What is expected – Reproduce each line from the first in the data through the line that contains "succeeds and yields" exactly; give nothing else.

____

(** ** Snapshot and restore *)

Section SnapshotRoundTrip.
Import Models FSM.

Variable encode_printers : gmap string Printer -> Json.Value.
Variable decode_printers : Json.Value -> option (gmap string Printer).
Variable encode_filaments : gmap string Filament -> Json.Value.
Variable decode_filaments : Json.Value -> option (gmap string Filament).
Variable encode_printJobs : gmap string PrintJob -> Json.Value.
Variable decode_printJobs : Json.Value -> option (gmap string PrintJob).

Let fields : list (Json.Field fsmSnapshot) :=
  fsmSnapshot_fields encode_printers decode_printers encode_filaments decode_filaments
    encode_printJobs decode_printJobs.
Let persist : fsmSnapshot -> SnapshotSink -> SnapshotSink * option string :=
  Persist encode_printers decode_printers encode_filaments decode_filaments
    encode_printJobs decode_printJobs.
Let restore : FSM -> Stream -> FSM * option string :=
  Restore encode_printers decode_printers encode_filaments decode_filaments
    encode_printJobs decode_printJobs.

(** No field of [fsmSnapshot] is exported. *)
Lemma fsmSnapshot_no_visible_field : Json.visible fields = [].
Proof. reflexivity. Qed.

(** So every snapshot is written as the empty object. *)
Lemma Marshal_fsmSnapshot (s : fsmSnapshot) : Json.Marshal fields s = Json.Object [].
Proof. reflexivity. Qed.

(** And no member of the document that is read is stored. *)
Lemma Unmarshal_fsmSnapshot (members : list (string * Json.Value)) (s : fsmSnapshot) :
  Json.Unmarshal fields (Json.Object members) s = Some s.
Proof.
  cbn [Json.Unmarshal]. induction members as [|[key value] members IH]; [reflexivity|].
  cbn [foldl]. exact IH.
Qed.

Lemma Persist_open_sink (s : fsmSnapshot) :
  persist s open_sink
  = ({| written := [Json.Object []]; write_error := None; close_error := None;
        closed := true; cancelled := false |}, None).
Proof. reflexivity. Qed.

(** Whatever the state, what [Restore] reads back from its snapshot is the
    state without any entry. *)
Lemma Restore_Persist_Snapshot (f f0 : FSM) :
  restore f0 (reopen (fst (persist (Snapshot f) open_sink))) = (NewFSM, None).
Proof. reflexivity. Qed.

(** C1 does not hold of the code.  The state with the one printer [p1] is
    persisted without an error as the empty object, and restoring from it
    succeeds and yields a state in which [p1] is not stored. *)
Theorem C1_snapshot_round_trip_loses_state :
  let sink := fst (persist (Snapshot Scenario.one_printer) open_sink) in
  let restored := fst (restore NewFSM (reopen sink)) in
  snd (persist (Snapshot Scenario.one_printer) open_sink) = None
  /\ written sink = [Json.Object []]
  /\ snd (restore NewFSM (reopen sink)) = None
  /\ printers Scenario.one_printer !! "p1" = Some Scenario.ender
  /\ printers restored !! "p1" = None
  /\ printers restored <> printers Scenario.one_printer.
Proof.
  cbn zeta. rewrite Restore_Persist_Snapshot.
  repeat split.
  intros H. apply (f_equal (lookup "p1")) in H. cbn in H. vm_compute in H. discriminate.
Qed.

End SnapshotRoundTrip.

(** ** Printing and scanning decimal numbers *)

Lemma digits_prefix_string_of_uint (u : Decimal.uint) :
  Go.digits_prefix (NilEmpty.string_of_uint u) = NilEmpty.string_of_uint u.
Proof. induction u; cbn; by rewrite ?IHu. Qed.

Lemma skip_blanks_digit (c : ascii) (r : string) :
  Go.is_digit c = true ->
  Go.skip_blanks (String c r) = String c r
  /\ Go.split_sign (String c r) = (false, String c r).
Proof.
  destruct c as [[] [] [] [] [] [] [] []]; try discriminate; intros _; split; reflexivity.
Qed.

Lemma scan_int_digits (c : ascii) (r : string) (u : Decimal.uint) :
  Go.is_digit c = true ->
  Go.digits_prefix (String c r) = String c r ->
  NilZero.uint_of_string (String c r) = Some u ->
  Go.scan_int (String c r) = Some (Z.of_uint u)
  /\ Go.scan_int (String "-" (String c r)) = Some (- Z.of_uint u).
Proof.
  intros Hc Hd Hu. destruct (skip_blanks_digit c r Hc) as [Hs Hg]. split.
  - unfold Go.scan_int. rewrite Hs, Hg, Hd, Hu. reflexivity.
  - unfold Go.scan_int.
    change (Go.split_sign (Go.skip_blanks (String "-" (String c r))))
      with (true, String c r).
    cbv beta iota. rewrite Hd, Hu. reflexivity.
Qed.

Lemma string_of_uint_head (u : Decimal.uint) :
  u <> Decimal.Nil ->
  exists (c : ascii) (r : string),
    NilZero.string_of_uint u = String c r /\ Go.is_digit c = true.
Proof. destruct u; [done|..]; intros _; cbn; eauto. Qed.

Lemma scan_int_string_of_uint (u : Decimal.uint) :
  u <> Decimal.Nil ->
  Go.scan_int (NilZero.string_of_uint u) = Some (Z.of_uint u)
  /\ Go.scan_int (String "-" (NilZero.string_of_uint u)) = Some (- Z.of_uint u).
Proof.
  intros Hu. destruct (string_of_uint_head u Hu) as (c & r & Hs & Hc).
  pose proof (NilZero.usu u Hu) as Husu.
  assert (Hd : Go.digits_prefix (NilZero.string_of_uint u) = NilZero.string_of_uint u).
  { destruct u; [done|..]; apply digits_prefix_string_of_uint. }
  rewrite Hs in *. by apply scan_int_digits.
Qed.

(** What [%d] prints, [%d] scans. *)
Lemma scan_int_itoa (z : Z) : Go.scan_int (Go.itoa z) = Some z.
Proof.
  unfold Go.itoa. destruct z as [|p|p]; [reflexivity|..]; cbn [Z.to_int NilZero.string_of_int].
  - rewrite (proj1 (scan_int_string_of_uint _ (Unsigned.to_uint_nonnil p))).
    unfold Z.of_uint. by rewrite Unsigned.of_to.
  - rewrite (proj2 (scan_int_string_of_uint _ (Unsigned.to_uint_nonnil p))).
    unfold Z.of_uint. by rewrite Unsigned.of_to.
Qed.

Lemma scan_int64_itoa (z : Z) : Go.in_range z -> Go.scan_int64 (Go.itoa z) = Some z.
Proof.
  unfold Go.in_range, Go.scan_int64. intros [Hl Hu]. rewrite scan_int_itoa.
  destruct (Z.leb_spec Go.min_int z); [|lia]. destruct (Z.leb_spec z Go.max_int); [done|lia].
Qed.

Lemma scan_int64_itoa_Some (z t : Z) : Go.scan_int64 (Go.itoa z) = Some t -> t = z.
Proof.
  unfold Go.scan_int64. rewrite scan_int_itoa. destruct (_ && _); congruence.
Qed.


(** A scanned number has no more digits than the text has bytes. *)
Lemma of_uint_acc_bound (u : Decimal.uint) (acc : positive) :
  Z.pos (Pos.of_uint_acc u acc) < (Z.pos acc + 1) * 10 ^ Z.of_nat (Decimal.nb_digits u).
Proof.
  revert acc. induction u; intros acc; cbn [Pos.of_uint_acc Decimal.nb_digits];
    [cbn; lia|..];
    (eapply Z.lt_le_trans; [apply IHu|]);
    rewrite Nat2Z.inj_succ, Z.pow_succ_r by lia;
    pose proof (Z.pow_pos_nonneg 10 (Z.of_nat (Decimal.nb_digits u)) ltac:(lia) ltac:(lia));
    nia.
Qed.

Lemma of_uint_bound (u : Decimal.uint) :
  0 <= Z.of_uint u < 10 ^ Z.of_nat (Decimal.nb_digits u).
Proof.
  unfold Z.of_uint. split; [lia|].
  induction u; cbn [Pos.of_uint Decimal.nb_digits];
    [cbn; lia|..];
    rewrite Nat2Z.inj_succ, Z.pow_succ_r by lia;
    pose proof (Z.pow_pos_nonneg 10 (Z.of_nat (Decimal.nb_digits u)) ltac:(lia) ltac:(lia));
    [lia|..];
    (pose proof (of_uint_acc_bound u) as Hacc; cbn [Z.of_N];
     match goal with |- Z.pos (Pos.of_uint_acc u ?k) < _ => specialize (Hacc k) end; nia).
Qed.

Lemma length_string_of_uint (u : Decimal.uint) :
  String.length (NilEmpty.string_of_uint u) = Decimal.nb_digits u.
Proof. induction u; cbn; congruence. Qed.

Lemma length_digits_prefix (s : string) :
  (String.length (Go.digits_prefix s) <= String.length s)%nat.
Proof. induction s as [|c s IH]; cbn; [lia|]. destruct (Go.is_digit c); cbn; lia. Qed.

Lemma length_drop_bytes (n : nat) (s : string) :
  String.length (Go.drop_bytes n s) = (String.length s - n)%nat.
Proof. revert s. induction n as [|n IH]; intros [|c s]; cbn; auto. Qed.

Lemma length_skip_blanks (s : string) :
  (String.length (Go.skip_blanks s) <= String.length s)%nat.
Proof.
  unfold Go.skip_blanks. generalize (String.length s) at 1. intros fuel. revert s.
  induction fuel as [|fuel IH]; intros s; cbn [Go.skip_blanks_fuel]; [lia|].
  destruct (Go.blank_width s); [lia|].
  etransitivity; [apply IH|]. rewrite length_drop_bytes. lia.
Qed.

Lemma length_split_sign (s : string) :
  (String.length (snd (Go.split_sign s)) <= String.length s)%nat
  /\ (fst (Go.split_sign s) = true ->
      (S (String.length (snd (Go.split_sign s))) <= String.length s)%nat).
Proof.
  destruct s as [|c s]; [cbn; split; [lia|discriminate]|].
  destruct c as [[] [] [] [] [] [] [] []]; cbn; split; (lia || discriminate).
Qed.

Lemma scan_int_bound (s : string) (z : Z) :
  Go.scan_int s = Some z ->
  - 10 ^ Z.of_nat (Nat.pred (String.length s)) < z < 10 ^ Z.of_nat (String.length s).
Proof.
  unfold Go.scan_int.
  pose proof (length_skip_blanks s) as Hb.
  pose proof (length_split_sign (Go.skip_blanks s)) as [Hs Hneg].
  destruct (Go.split_sign (Go.skip_blanks s)) as [neg s2]. cbn [fst snd] in Hs, Hneg.
  pose proof (length_digits_prefix s2) as Hd.
  destruct (Go.digits_prefix s2) as [|c r] eqn:Htok; [discriminate|].
  destruct (NilZero.uint_of_string (String c r)) as [u|] eqn:Hu; [|discriminate].
  pose proof (NilZero.uint_of_string_nonnil (String c r)) as Hnil. rewrite Hu in Hnil.
  apply NilZero.sus in Hu. assert (Hlen : Decimal.nb_digits u = String.length (String c r)).
  { rewrite <- Hu. destruct u; [done|..]; symmetry; apply length_string_of_uint. }
  pose proof (of_uint_bound u) as Hv. rewrite Hlen in Hv.
  assert (10 ^ Z.of_nat (String.length (String c r)) <= 10 ^ Z.of_nat (String.length s))
    by (apply Z.pow_le_mono_r; lia).
  pose proof (Z.pow_pos_nonneg 10 (Z.of_nat (Nat.pred (String.length s)))
                ltac:(lia) ltac:(lia)).
  destruct neg; intros [= <-]; [|lia].
  specialize (Hneg eq_refl).
  assert (10 ^ Z.of_nat (String.length (String c r))
          <= 10 ^ Z.of_nat (Nat.pred (String.length s)))
    by (apply Z.pow_le_mono_r; lia).
  lia.
Qed.

(** The port arithmetic on a number scanned from four bytes stays within
    [int]. *)
Lemma leader_port_exact (addr : string) (p : Z) :
  (4 <= String.length addr)%nat ->
  Go.scan_int (Go.drop_bytes (String.length addr - 4) addr) = Some p ->
  Go.add Transport.httpPort (Go.sub p Transport.raftPort) = 8000 + (p - 7000)
  /\ 0 < 8000 + (p - 7000) < 11000.
Proof.
  intros Hlen Hp. apply scan_int_bound in Hp. rewrite length_drop_bytes in Hp.
  replace (String.length addr - (String.length addr - 4))%nat with 4%nat in Hp by lia.
  change (10 ^ Z.of_nat 4) with 10000 in Hp.
  change (10 ^ Z.of_nat (Nat.pred 4)) with 1000 in Hp.
  unfold Go.add, Go.sub, Transport.httpPort, Transport.raftPort.
  rewrite (wrap_id (p - 7000)) by (unfold Go.in_range, Go.min_int, Go.max_int; lia).
  rewrite wrap_id by (unfold Go.in_range, Go.min_int, Go.max_int; lia). lia.
Qed.

(** ** Forwarding to the leader *)

Section Forwarding.
Import Transport.

Variable request_error : string -> string -> option string.

(** C7, as the code has it.  On a node that is the leader the call returns
    the pair of [nil]s at once and touches no network.  On a node that is
    not, with no leader address known, it returns the no-leader error and
    touches no network.  With a leader address of four bytes or more: when
    the last four bytes do not scan as a decimal number the call returns a
    parse error and touches no network; when they scan as the port [p] and
    the request can be built, exactly one request is handed to the HTTP
    client, with the caller's method, for the path on [localhost] at the
    HTTP port [8000 + (p - 7000)]. *)
Theorem C7_forward_to_leader (node : Node) (method path : string) (body : option string) :
  let outcome := ForwardToLeader request_error node method path body in
  (Leader node = true ->
   outcome = Return None None /\ network_calls outcome = [])
  /\ (Leader node = false -> LeaderAddress node = "" ->
      outcome = Return None (Some NoLeaderAvailable) /\ network_calls outcome = [])
  /\ (Leader node = false -> LeaderAddress node <> "" ->
      (4 <= String.length (LeaderAddress node))%nat ->
      let suffix := Go.drop_bytes (String.length (LeaderAddress node) - 4) (LeaderAddress node) in
      (Go.scan_int suffix = None ->
       outcome = Return None (Some (ParseLeaderPort suffix)) /\ network_calls outcome = [])
      /\ (forall p : Z,
            Go.scan_int suffix = Some p ->
            request_error method (leaderHTTPAddr p ++ path) = None ->
            exists req : Request,
              outcome = ClientDo req receive
              /\ network_calls outcome = [req]
              /\ Method req = method
              /\ URL req = "http://localhost:" ++ Go.itoa (8000 + (p - 7000)) ++ path
              /\ 0 < 8000 + (p - 7000) < 11000)).
Proof.
  cbn zeta. unfold ForwardToLeader. split; [|split].
  - intros ->. done.
  - intros -> ->. done.
  - intros -> Hne Hlen.
    destruct (String.eqb_spec (LeaderAddress node) "") as [He|_]; [done|].
    destruct (Nat.ltb_spec (String.length (LeaderAddress node)) 4) as [Hlt|_]; [lia|].
    split.
    + intros ->. done.
    + intros p Hp. destruct (leader_port_exact _ p Hlen Hp) as [Hport Hrange].
      rewrite Hp. intros ->. eexists. split; [reflexivity|]. cbn. split; [done|].
      split; [done|]. split; [|exact Hrange].
      unfold leaderHTTPAddr. rewrite Hport. reflexivity.
Qed.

____

Result –
(** ** Snapshot and restore *)

Section SnapshotRoundTrip.
Import Models FSM.

Variable encode_printers : gmap string Printer -> Json.Value.
Variable decode_printers : Json.Value -> option (gmap string Printer).
Variable encode_filaments : gmap string Filament -> Json.Value.
Variable decode_filaments : Json.Value -> option (gmap string Filament).
Variable encode_printJobs : gmap string PrintJob -> Json.Value.
Variable decode_printJobs : Json.Value -> option (gmap string PrintJob).

Let fields : list (Json.Field fsmSnapshot) :=
  fsmSnapshot_fields encode_printers decode_printers encode_filaments decode_filaments
    encode_printJobs decode_printJobs.
Let persist : fsmSnapshot -> SnapshotSink -> SnapshotSink * option string :=
  Persist encode_printers decode_printers encode_filaments decode_filaments
    encode_printJobs decode_printJobs.
Let restore : FSM -> Stream -> FSM * option string :=
  Restore encode_printers decode_printers encode_filaments decode_filaments
    encode_printJobs decode_printJobs.

(** No field of [fsmSnapshot] is exported. *)
Lemma fsmSnapshot_no_visible_field : Json.visible fields = [].
Proof. reflexivity. Qed.

(** So every snapshot is written as the empty object. *)
Lemma Marshal_fsmSnapshot (s : fsmSnapshot) : Json.Marshal fields s = Json.Object [].
Proof. reflexivity. Qed.

(** And no member of the document that is read is stored. *)
Lemma Unmarshal_fsmSnapshot (members : list (string * Json.Value)) (s : fsmSnapshot) :
  Json.Unmarshal fields (Json.Object members) s = Some s.
Proof.
  cbn [Json.Unmarshal]. induction members as [|[key value] members IH]; [reflexivity|].
  cbn [foldl]. exact IH.
Qed.

Lemma Persist_open_sink (s : fsmSnapshot) :
  persist s open_sink
  = ({| written := [Json.Object []]; write_error := None; close_error := None;
        closed := true; cancelled := false |}, None).
Proof. reflexivity. Qed.

(** Whatever the state, what [Restore] reads back from its snapshot is the
    state without any entry. *)
Lemma Restore_Persist_Snapshot (f f0 : FSM) :
  restore f0 (reopen (fst (persist (Snapshot f) open_sink))) = (NewFSM, None).
Proof. reflexivity. Qed.

(** C1 does not hold of the code.  The state with the one printer [p1] is
    persisted without an error as the empty object, and restoring from it
    succeeds and yields a state in which [p1] is not stored. *)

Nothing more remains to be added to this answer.